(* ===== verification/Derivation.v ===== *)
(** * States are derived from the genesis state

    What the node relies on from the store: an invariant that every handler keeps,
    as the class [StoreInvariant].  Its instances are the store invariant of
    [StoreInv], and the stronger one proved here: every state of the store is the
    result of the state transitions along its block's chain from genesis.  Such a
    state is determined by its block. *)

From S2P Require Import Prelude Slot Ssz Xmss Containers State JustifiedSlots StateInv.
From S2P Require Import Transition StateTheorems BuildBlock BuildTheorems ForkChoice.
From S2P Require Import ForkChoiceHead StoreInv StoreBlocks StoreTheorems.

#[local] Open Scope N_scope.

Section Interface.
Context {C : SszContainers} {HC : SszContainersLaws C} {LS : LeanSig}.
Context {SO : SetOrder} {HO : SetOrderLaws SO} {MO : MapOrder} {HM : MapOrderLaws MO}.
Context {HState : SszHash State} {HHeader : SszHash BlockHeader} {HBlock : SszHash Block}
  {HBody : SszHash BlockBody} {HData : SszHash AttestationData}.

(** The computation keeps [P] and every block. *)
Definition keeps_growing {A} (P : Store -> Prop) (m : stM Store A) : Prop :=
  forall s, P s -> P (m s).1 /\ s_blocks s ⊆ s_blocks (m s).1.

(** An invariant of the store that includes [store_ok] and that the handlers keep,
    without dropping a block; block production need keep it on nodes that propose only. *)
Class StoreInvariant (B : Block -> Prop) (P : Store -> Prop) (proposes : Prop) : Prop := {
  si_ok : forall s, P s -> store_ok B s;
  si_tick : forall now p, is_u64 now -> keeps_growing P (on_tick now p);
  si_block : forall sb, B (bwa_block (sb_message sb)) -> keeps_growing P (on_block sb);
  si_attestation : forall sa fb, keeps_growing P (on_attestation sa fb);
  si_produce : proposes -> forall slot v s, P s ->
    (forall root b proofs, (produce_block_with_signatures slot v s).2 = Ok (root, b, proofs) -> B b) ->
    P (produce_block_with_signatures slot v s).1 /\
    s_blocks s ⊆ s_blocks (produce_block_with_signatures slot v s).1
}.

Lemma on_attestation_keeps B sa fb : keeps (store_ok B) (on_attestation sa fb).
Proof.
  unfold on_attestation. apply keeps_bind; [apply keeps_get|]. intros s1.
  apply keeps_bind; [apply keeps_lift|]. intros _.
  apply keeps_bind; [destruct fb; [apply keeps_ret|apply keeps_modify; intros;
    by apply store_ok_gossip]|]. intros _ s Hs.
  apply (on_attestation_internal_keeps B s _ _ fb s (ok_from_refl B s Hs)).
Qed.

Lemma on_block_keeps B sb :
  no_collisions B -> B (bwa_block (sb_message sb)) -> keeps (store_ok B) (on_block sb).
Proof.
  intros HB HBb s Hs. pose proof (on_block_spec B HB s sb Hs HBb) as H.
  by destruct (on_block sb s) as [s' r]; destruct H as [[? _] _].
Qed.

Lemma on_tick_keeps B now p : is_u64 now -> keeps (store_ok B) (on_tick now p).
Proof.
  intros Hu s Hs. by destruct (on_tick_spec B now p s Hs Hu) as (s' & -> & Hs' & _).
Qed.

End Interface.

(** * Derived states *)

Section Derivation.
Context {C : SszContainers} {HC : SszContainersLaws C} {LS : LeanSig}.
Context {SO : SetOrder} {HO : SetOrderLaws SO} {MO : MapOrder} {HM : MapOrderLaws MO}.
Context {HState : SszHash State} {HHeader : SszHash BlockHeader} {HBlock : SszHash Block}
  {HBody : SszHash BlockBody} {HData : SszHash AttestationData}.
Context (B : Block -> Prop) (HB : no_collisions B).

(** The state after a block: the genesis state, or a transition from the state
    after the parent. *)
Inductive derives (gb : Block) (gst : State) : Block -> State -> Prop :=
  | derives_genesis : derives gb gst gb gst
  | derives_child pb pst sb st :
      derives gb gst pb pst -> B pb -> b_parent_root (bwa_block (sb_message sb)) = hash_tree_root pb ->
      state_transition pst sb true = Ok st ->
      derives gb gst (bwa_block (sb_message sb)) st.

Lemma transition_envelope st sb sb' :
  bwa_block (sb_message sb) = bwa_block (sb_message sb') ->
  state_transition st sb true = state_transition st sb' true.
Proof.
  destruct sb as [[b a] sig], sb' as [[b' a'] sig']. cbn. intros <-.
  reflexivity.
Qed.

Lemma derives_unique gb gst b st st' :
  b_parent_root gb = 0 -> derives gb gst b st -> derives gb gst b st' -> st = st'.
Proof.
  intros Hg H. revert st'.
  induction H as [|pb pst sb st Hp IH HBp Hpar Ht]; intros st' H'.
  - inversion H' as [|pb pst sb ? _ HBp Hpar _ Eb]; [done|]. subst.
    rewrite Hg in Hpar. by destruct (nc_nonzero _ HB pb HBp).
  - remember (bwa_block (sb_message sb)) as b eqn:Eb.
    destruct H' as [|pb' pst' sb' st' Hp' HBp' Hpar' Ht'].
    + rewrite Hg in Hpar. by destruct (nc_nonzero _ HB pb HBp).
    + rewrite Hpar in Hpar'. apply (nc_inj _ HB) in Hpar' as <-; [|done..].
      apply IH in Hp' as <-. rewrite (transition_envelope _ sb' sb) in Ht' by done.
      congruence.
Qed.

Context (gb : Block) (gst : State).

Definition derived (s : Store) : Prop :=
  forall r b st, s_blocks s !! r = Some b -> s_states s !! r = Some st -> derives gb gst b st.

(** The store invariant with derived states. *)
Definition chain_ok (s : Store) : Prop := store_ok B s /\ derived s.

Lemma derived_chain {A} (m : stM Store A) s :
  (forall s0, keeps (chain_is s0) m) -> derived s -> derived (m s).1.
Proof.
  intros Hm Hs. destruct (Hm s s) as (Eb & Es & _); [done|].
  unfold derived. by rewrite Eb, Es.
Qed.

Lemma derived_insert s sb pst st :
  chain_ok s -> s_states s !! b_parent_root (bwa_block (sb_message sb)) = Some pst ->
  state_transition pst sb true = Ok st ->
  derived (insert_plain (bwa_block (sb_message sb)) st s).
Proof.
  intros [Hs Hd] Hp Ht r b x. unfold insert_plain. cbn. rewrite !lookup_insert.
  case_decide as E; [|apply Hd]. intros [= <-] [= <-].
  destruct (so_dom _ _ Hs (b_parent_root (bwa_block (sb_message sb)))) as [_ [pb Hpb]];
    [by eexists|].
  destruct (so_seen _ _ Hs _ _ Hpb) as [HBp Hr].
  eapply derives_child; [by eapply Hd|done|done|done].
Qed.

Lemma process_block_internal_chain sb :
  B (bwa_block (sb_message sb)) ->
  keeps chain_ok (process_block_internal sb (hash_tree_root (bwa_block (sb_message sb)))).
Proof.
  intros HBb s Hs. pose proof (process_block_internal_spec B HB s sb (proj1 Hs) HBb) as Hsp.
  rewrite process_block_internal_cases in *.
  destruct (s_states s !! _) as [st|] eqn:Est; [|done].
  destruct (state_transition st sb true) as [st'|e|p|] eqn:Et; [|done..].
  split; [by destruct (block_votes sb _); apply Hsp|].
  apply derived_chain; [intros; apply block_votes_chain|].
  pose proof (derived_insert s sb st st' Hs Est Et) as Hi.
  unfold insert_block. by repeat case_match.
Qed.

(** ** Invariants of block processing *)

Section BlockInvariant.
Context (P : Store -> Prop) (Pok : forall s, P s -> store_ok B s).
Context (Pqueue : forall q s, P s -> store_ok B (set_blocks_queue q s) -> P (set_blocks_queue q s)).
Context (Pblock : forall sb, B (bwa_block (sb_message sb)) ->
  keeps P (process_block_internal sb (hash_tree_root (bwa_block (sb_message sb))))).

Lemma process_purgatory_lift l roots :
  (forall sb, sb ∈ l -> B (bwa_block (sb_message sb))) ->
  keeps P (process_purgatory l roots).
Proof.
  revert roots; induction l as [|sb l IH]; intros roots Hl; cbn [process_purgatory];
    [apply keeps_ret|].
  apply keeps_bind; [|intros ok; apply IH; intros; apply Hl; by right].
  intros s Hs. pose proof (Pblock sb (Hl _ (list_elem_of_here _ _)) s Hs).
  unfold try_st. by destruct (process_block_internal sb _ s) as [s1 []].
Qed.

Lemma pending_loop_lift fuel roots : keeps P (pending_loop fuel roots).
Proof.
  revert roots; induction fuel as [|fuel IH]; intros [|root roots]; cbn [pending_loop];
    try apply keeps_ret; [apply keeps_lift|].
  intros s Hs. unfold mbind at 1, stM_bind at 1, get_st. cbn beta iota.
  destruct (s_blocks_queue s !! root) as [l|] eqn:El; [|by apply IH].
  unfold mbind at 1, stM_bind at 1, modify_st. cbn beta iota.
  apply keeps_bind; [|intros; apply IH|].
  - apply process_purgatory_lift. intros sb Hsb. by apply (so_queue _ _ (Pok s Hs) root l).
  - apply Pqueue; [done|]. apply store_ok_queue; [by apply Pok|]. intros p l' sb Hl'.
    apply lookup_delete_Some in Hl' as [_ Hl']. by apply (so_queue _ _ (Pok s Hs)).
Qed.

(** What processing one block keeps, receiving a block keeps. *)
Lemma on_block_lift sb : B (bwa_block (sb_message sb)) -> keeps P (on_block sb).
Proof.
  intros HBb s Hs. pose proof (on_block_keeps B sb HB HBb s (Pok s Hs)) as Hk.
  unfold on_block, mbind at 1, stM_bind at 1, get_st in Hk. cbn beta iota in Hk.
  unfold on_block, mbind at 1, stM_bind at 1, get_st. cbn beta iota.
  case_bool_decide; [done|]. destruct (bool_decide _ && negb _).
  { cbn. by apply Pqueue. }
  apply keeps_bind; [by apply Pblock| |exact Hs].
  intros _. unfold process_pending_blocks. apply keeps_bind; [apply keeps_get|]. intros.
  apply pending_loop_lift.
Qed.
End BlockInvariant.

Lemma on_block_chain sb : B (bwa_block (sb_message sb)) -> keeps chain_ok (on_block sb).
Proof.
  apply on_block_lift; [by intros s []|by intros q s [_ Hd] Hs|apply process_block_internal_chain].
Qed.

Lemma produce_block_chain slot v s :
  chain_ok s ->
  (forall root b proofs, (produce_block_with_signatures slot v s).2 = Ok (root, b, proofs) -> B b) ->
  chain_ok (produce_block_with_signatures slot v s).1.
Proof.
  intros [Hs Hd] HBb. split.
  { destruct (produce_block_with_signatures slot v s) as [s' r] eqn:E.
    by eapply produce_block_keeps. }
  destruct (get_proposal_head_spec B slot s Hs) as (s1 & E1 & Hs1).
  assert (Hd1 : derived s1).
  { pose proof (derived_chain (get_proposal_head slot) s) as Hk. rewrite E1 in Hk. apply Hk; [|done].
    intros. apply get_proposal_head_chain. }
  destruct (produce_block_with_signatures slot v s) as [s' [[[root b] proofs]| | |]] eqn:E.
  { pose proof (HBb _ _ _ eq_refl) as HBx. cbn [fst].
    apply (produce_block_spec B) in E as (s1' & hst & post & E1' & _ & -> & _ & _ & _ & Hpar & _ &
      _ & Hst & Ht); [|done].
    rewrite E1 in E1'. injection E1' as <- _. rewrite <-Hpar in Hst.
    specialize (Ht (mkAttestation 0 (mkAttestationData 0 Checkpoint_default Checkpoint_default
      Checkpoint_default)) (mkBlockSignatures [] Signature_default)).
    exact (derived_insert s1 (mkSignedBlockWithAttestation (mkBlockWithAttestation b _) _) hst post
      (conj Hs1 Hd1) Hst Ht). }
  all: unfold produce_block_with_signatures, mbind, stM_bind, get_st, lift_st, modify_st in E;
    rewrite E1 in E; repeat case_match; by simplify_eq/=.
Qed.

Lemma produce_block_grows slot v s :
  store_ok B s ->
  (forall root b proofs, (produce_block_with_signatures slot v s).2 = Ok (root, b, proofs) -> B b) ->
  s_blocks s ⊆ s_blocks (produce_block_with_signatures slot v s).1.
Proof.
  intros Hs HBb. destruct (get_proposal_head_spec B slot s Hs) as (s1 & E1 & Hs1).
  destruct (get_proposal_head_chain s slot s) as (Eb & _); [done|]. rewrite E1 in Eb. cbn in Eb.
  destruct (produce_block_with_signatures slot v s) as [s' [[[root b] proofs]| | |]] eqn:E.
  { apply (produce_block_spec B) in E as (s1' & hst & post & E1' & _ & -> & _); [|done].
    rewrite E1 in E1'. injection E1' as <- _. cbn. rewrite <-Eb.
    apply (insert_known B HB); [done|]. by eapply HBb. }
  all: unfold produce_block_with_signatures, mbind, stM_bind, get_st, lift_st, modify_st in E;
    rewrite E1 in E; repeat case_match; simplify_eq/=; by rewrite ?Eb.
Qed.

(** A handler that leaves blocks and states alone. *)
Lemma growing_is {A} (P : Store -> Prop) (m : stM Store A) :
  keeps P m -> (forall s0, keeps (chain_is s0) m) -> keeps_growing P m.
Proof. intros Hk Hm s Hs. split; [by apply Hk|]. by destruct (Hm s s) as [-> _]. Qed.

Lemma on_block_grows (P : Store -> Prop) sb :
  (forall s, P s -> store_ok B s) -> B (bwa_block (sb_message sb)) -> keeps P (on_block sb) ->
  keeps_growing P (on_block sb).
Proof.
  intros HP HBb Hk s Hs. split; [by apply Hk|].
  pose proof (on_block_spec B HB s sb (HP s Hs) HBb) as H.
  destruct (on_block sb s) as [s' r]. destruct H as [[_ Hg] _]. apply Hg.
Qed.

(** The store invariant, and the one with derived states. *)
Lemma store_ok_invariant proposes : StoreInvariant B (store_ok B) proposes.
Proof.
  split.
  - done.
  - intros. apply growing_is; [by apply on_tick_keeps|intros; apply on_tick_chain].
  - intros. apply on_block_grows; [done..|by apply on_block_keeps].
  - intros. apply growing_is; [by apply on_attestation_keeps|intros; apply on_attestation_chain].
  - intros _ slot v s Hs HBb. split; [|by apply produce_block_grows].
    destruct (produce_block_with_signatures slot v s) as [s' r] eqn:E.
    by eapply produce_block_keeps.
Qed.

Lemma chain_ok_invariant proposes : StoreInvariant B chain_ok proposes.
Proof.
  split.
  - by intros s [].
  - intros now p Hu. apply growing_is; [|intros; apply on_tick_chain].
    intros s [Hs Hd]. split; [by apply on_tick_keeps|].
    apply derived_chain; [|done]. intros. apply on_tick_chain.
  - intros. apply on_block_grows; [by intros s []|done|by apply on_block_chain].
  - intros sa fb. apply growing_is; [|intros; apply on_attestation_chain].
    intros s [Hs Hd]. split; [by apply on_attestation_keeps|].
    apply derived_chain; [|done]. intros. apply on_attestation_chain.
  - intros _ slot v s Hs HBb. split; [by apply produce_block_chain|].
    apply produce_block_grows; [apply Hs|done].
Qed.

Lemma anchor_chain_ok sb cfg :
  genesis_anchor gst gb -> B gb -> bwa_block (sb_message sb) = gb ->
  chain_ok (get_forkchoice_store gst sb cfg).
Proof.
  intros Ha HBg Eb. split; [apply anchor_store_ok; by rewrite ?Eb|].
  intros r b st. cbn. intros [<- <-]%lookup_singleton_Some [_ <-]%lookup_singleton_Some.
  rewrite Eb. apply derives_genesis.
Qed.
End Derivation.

...

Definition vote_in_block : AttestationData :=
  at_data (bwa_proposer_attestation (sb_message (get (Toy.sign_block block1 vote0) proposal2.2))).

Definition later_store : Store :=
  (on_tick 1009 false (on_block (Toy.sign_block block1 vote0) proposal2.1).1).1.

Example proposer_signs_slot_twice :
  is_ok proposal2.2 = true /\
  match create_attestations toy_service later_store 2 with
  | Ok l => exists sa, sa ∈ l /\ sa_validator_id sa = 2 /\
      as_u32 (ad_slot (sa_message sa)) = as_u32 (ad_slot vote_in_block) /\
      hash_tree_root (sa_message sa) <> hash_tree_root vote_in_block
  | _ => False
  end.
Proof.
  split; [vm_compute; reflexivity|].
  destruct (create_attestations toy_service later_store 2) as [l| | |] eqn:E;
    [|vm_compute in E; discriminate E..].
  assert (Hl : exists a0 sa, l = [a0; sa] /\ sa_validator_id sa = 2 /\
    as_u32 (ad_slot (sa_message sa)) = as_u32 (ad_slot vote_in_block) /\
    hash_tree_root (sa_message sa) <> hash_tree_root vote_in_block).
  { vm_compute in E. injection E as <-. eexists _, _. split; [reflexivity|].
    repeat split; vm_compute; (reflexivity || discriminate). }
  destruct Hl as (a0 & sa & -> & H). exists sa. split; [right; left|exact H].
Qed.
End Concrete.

_Your objective:_
Write down again, exactly as given, only the lines above that fall from the line with "(* ===== verification/Derivation.v ===== *)" to the line with "as the class", inclusive.

_Answer:_
(* ===== verification/Derivation.v ===== *)
(** * States are derived from the genesis state

    What the node relies on from the store: an invariant that every handler keeps,
    as the class [StoreInvariant].  Its instances are the store invariant of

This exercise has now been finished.